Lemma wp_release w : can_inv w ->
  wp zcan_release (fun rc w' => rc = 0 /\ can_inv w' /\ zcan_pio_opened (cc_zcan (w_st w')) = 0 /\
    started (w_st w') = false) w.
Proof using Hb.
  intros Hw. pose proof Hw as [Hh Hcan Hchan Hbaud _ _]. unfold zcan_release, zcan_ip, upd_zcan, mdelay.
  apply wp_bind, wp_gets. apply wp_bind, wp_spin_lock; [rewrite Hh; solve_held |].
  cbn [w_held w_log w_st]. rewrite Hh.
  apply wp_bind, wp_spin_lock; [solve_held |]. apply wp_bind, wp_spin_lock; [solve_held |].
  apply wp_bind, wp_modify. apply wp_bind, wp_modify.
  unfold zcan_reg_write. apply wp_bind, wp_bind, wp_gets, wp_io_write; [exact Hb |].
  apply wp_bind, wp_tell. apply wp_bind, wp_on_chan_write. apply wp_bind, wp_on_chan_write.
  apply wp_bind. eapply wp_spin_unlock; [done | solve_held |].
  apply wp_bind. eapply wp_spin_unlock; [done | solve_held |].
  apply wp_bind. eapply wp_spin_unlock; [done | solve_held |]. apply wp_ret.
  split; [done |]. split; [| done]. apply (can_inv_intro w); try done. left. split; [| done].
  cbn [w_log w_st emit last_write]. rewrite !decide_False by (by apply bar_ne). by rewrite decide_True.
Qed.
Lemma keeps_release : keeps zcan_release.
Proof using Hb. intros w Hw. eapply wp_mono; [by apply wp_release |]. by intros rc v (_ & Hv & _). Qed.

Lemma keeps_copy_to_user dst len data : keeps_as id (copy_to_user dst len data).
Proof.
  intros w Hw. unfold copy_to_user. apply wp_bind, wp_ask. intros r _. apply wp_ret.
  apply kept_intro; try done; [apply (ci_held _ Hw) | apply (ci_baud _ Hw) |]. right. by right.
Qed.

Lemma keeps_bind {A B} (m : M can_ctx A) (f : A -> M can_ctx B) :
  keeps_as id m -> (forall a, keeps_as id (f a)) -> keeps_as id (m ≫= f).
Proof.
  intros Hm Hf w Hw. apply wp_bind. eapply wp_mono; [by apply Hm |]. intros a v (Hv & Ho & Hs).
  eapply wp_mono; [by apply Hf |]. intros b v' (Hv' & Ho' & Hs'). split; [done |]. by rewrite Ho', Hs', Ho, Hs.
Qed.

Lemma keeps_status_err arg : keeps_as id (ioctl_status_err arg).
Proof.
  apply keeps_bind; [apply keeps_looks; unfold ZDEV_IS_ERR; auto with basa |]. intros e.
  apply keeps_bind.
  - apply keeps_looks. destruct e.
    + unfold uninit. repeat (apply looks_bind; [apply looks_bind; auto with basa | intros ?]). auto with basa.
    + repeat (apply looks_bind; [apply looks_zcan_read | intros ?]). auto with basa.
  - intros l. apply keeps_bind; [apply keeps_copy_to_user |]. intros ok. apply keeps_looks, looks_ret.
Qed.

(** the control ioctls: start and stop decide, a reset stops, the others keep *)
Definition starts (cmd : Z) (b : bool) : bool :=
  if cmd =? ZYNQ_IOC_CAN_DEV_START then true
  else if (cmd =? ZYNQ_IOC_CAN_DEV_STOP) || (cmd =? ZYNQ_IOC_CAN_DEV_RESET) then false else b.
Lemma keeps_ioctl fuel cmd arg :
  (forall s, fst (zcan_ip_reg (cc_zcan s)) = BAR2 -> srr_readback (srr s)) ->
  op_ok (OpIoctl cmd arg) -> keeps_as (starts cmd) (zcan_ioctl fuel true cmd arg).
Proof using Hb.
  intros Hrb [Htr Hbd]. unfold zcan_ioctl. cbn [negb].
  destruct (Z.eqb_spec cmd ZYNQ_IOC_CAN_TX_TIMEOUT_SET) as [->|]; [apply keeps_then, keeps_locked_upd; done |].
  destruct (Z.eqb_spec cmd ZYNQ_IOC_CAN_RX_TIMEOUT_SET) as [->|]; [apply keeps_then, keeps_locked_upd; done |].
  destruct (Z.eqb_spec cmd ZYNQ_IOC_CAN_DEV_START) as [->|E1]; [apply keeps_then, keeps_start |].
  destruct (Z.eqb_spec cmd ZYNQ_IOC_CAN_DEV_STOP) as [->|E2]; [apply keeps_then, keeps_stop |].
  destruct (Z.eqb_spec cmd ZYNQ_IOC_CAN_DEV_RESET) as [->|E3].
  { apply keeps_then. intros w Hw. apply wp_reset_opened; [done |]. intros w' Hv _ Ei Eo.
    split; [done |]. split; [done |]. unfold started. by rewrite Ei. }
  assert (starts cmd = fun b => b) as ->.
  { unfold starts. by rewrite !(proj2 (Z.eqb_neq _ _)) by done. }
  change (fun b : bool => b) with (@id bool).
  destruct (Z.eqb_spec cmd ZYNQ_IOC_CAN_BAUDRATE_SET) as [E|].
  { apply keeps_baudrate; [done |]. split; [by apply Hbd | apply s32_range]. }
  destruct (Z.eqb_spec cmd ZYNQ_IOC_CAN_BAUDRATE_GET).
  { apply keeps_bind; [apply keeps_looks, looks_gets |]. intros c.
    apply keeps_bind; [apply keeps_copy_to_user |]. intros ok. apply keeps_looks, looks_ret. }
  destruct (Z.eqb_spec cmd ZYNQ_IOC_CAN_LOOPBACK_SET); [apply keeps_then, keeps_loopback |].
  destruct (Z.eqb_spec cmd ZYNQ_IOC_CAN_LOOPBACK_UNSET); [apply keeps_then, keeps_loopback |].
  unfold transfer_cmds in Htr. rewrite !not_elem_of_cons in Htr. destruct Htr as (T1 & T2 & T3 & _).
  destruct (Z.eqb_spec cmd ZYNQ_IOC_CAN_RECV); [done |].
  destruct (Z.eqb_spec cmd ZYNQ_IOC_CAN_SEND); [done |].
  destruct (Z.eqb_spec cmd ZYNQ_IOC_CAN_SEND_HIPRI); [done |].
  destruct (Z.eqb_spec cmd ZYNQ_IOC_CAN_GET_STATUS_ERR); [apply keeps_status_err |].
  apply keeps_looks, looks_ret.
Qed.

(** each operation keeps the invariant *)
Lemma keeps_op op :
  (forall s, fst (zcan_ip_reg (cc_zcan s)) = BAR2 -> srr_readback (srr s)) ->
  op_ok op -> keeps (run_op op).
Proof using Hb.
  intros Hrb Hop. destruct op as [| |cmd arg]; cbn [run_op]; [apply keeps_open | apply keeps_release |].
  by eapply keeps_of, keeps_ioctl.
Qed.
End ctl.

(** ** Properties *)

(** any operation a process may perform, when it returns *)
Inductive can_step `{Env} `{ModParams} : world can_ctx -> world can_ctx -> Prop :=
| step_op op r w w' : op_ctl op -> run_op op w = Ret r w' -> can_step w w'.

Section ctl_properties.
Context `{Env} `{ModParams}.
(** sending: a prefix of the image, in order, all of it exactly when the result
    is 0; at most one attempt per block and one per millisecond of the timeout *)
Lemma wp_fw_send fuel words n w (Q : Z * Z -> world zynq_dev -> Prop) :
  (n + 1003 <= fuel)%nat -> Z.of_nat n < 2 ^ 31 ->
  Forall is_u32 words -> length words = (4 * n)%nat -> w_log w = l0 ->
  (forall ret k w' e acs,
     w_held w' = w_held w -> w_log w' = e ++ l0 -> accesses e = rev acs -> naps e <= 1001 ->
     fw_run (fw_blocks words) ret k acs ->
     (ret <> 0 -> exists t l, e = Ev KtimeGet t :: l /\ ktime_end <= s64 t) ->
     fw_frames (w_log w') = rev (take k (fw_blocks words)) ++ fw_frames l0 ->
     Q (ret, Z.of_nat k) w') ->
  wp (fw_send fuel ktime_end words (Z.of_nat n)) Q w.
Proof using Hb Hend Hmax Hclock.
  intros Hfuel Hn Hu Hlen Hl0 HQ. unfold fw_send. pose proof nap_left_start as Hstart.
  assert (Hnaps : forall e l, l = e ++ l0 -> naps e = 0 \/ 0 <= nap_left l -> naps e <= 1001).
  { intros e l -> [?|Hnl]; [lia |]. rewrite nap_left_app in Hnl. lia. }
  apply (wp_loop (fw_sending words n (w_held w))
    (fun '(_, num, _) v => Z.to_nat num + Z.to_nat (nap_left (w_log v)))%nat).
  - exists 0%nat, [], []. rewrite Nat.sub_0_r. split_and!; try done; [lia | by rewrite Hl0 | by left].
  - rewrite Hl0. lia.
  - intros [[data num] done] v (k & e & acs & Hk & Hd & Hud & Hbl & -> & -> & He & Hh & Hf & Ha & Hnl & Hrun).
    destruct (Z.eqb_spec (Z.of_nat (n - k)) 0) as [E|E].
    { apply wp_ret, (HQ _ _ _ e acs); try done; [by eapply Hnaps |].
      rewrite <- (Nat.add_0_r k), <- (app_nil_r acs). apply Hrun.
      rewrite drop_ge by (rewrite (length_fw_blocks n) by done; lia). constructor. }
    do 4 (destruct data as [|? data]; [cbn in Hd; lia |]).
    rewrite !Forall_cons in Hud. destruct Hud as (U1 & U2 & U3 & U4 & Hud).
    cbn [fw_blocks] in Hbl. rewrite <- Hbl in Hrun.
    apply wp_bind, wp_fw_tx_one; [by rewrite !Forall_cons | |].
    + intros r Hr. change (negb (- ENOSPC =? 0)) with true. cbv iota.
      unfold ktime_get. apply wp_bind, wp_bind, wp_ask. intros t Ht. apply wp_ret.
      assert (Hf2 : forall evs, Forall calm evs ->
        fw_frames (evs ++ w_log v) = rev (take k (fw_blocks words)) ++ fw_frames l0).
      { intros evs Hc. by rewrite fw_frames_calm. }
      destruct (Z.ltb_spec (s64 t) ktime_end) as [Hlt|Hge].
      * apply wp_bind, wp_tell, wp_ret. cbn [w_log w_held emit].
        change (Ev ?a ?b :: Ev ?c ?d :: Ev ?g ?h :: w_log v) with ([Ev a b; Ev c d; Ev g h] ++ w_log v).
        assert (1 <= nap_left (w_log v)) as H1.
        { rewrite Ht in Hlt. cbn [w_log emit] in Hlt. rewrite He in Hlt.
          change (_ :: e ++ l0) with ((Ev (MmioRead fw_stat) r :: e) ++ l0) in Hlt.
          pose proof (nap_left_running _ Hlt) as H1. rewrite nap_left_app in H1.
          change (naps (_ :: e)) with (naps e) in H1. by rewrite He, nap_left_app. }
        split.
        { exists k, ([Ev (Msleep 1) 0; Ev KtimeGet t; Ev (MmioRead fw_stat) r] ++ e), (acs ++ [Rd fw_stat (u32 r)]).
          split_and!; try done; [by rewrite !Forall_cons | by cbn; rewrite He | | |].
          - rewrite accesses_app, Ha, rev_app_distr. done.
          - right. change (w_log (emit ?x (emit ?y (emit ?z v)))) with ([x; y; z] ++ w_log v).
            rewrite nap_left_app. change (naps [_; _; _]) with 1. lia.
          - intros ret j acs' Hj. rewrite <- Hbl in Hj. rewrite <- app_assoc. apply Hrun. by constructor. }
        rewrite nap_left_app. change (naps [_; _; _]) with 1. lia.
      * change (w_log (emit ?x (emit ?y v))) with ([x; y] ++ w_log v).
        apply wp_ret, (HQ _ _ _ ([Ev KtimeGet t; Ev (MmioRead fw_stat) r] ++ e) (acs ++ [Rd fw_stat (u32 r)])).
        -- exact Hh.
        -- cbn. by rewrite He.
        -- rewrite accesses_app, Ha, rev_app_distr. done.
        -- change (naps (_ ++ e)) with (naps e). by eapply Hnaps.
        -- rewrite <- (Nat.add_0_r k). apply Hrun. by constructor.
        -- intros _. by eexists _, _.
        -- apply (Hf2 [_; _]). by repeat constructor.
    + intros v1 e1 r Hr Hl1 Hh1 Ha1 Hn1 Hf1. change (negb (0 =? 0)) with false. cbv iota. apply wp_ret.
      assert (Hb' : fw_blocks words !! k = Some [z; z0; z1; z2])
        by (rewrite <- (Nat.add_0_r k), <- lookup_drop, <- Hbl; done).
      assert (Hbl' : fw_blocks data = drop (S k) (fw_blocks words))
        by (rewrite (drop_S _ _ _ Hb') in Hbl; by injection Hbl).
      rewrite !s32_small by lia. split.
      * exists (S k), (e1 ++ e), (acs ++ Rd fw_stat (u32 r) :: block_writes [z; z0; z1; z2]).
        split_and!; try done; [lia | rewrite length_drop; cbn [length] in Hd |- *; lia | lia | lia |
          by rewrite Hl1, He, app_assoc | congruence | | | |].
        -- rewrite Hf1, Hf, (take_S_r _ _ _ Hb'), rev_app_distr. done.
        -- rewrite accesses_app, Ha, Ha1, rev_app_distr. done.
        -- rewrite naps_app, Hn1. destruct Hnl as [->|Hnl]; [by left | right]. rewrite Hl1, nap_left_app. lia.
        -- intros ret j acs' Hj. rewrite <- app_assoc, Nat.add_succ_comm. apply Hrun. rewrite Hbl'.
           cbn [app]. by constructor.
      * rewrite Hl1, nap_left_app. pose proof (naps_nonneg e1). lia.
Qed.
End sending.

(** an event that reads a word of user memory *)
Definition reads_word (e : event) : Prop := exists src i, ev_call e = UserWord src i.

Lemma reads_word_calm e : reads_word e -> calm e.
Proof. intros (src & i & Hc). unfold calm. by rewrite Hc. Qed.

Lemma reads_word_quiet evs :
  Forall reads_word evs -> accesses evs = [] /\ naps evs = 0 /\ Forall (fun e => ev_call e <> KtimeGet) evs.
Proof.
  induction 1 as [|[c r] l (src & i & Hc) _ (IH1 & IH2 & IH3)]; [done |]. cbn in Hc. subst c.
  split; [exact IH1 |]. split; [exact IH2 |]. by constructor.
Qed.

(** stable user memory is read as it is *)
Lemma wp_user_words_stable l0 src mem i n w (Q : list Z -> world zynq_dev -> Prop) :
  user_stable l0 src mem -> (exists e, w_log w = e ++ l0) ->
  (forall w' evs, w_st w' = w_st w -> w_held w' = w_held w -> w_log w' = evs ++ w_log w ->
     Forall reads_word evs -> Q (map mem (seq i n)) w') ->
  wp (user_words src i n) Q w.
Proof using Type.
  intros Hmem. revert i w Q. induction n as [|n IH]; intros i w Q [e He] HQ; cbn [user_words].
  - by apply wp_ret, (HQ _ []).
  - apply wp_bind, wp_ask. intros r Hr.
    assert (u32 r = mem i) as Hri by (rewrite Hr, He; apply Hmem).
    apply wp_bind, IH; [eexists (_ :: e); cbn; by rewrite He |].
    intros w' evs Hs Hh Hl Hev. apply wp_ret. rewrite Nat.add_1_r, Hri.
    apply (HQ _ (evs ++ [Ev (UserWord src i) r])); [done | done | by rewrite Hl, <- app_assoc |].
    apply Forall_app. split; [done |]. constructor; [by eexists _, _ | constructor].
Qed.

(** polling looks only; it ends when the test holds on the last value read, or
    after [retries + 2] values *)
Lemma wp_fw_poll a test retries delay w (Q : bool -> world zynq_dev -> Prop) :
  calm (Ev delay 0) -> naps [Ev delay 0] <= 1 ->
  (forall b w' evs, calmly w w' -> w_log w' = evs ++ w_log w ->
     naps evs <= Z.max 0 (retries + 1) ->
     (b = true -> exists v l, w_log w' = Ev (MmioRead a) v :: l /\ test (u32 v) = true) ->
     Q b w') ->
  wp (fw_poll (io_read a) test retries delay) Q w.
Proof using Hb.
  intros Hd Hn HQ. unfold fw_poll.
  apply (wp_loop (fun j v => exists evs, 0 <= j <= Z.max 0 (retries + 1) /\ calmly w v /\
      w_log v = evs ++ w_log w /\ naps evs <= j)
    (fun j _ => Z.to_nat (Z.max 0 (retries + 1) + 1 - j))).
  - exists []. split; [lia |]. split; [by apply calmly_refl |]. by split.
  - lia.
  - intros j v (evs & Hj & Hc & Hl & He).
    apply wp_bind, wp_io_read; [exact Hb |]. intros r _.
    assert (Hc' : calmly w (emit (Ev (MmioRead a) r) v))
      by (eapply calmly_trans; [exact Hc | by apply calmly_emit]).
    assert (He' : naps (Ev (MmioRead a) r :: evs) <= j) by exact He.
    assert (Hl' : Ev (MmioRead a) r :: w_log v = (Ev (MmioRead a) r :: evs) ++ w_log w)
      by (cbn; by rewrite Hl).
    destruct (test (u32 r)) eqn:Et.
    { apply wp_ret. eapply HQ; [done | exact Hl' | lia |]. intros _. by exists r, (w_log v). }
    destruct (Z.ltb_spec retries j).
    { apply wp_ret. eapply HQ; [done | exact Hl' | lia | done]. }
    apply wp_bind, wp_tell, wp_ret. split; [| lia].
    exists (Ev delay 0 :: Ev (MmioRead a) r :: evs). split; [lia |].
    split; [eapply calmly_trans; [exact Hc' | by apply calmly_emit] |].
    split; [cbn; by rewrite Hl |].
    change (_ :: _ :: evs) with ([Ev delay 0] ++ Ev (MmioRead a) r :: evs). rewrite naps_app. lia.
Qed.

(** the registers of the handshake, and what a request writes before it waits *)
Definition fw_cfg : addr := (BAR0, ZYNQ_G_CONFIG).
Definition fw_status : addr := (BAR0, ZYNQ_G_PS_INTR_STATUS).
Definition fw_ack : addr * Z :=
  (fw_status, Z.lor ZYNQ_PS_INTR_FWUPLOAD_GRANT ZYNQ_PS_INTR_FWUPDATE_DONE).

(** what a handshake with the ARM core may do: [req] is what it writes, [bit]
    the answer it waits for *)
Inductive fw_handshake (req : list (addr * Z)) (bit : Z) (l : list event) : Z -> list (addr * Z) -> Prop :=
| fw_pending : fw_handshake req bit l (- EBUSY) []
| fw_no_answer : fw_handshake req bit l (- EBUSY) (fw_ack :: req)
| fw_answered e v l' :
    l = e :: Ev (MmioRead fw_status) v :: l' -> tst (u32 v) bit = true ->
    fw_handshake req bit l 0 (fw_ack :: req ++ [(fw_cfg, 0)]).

********************

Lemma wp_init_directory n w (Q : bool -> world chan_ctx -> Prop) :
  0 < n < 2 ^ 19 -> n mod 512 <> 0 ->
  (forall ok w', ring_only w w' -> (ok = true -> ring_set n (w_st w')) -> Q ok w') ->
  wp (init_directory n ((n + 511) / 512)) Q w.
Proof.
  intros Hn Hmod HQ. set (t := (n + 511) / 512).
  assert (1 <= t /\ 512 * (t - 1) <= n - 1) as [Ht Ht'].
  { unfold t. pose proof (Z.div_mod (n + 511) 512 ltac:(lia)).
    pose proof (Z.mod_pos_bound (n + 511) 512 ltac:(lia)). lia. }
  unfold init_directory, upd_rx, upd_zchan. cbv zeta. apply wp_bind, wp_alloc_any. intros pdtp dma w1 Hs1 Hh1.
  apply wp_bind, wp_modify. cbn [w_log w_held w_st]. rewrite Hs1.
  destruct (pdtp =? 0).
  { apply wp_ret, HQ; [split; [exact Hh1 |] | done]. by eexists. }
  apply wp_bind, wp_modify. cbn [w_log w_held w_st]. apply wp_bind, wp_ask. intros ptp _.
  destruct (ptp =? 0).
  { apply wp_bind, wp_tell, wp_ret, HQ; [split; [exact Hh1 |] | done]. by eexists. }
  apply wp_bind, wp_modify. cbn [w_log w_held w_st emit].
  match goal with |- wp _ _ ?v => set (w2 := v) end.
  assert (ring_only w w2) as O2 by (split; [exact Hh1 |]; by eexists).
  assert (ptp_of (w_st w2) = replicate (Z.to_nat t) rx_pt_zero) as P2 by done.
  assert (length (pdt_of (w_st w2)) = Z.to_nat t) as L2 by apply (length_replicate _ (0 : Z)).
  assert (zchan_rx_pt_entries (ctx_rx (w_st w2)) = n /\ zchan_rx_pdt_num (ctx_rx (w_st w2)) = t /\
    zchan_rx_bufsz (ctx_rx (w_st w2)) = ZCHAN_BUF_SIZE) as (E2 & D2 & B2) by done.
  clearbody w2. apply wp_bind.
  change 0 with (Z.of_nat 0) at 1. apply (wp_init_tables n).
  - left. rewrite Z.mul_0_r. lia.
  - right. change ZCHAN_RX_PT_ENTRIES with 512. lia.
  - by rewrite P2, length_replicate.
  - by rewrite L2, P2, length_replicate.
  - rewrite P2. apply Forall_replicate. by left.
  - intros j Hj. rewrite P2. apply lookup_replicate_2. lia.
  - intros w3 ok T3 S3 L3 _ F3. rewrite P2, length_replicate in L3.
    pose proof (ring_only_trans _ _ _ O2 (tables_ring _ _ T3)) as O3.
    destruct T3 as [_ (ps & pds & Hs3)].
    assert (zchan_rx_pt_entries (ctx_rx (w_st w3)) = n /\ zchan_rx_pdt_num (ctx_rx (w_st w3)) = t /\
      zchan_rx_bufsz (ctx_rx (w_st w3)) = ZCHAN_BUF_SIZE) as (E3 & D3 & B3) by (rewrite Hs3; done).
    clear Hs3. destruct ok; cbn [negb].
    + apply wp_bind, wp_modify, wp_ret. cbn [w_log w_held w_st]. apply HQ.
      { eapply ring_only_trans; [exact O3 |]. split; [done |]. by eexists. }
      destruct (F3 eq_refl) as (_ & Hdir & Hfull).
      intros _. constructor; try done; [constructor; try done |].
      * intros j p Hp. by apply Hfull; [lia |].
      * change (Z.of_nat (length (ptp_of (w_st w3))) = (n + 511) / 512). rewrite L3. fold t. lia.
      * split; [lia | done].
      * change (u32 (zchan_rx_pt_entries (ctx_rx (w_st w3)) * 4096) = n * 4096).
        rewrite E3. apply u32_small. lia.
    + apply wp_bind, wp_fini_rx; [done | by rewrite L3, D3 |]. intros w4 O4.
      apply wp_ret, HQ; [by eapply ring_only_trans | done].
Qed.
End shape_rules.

********************

Instructions for the task
Note each line of the material holding "operation" and copy it out.

Completed exercise
(** each operation keeps the invariant *)
(** any operation a process may perform, when it returns *)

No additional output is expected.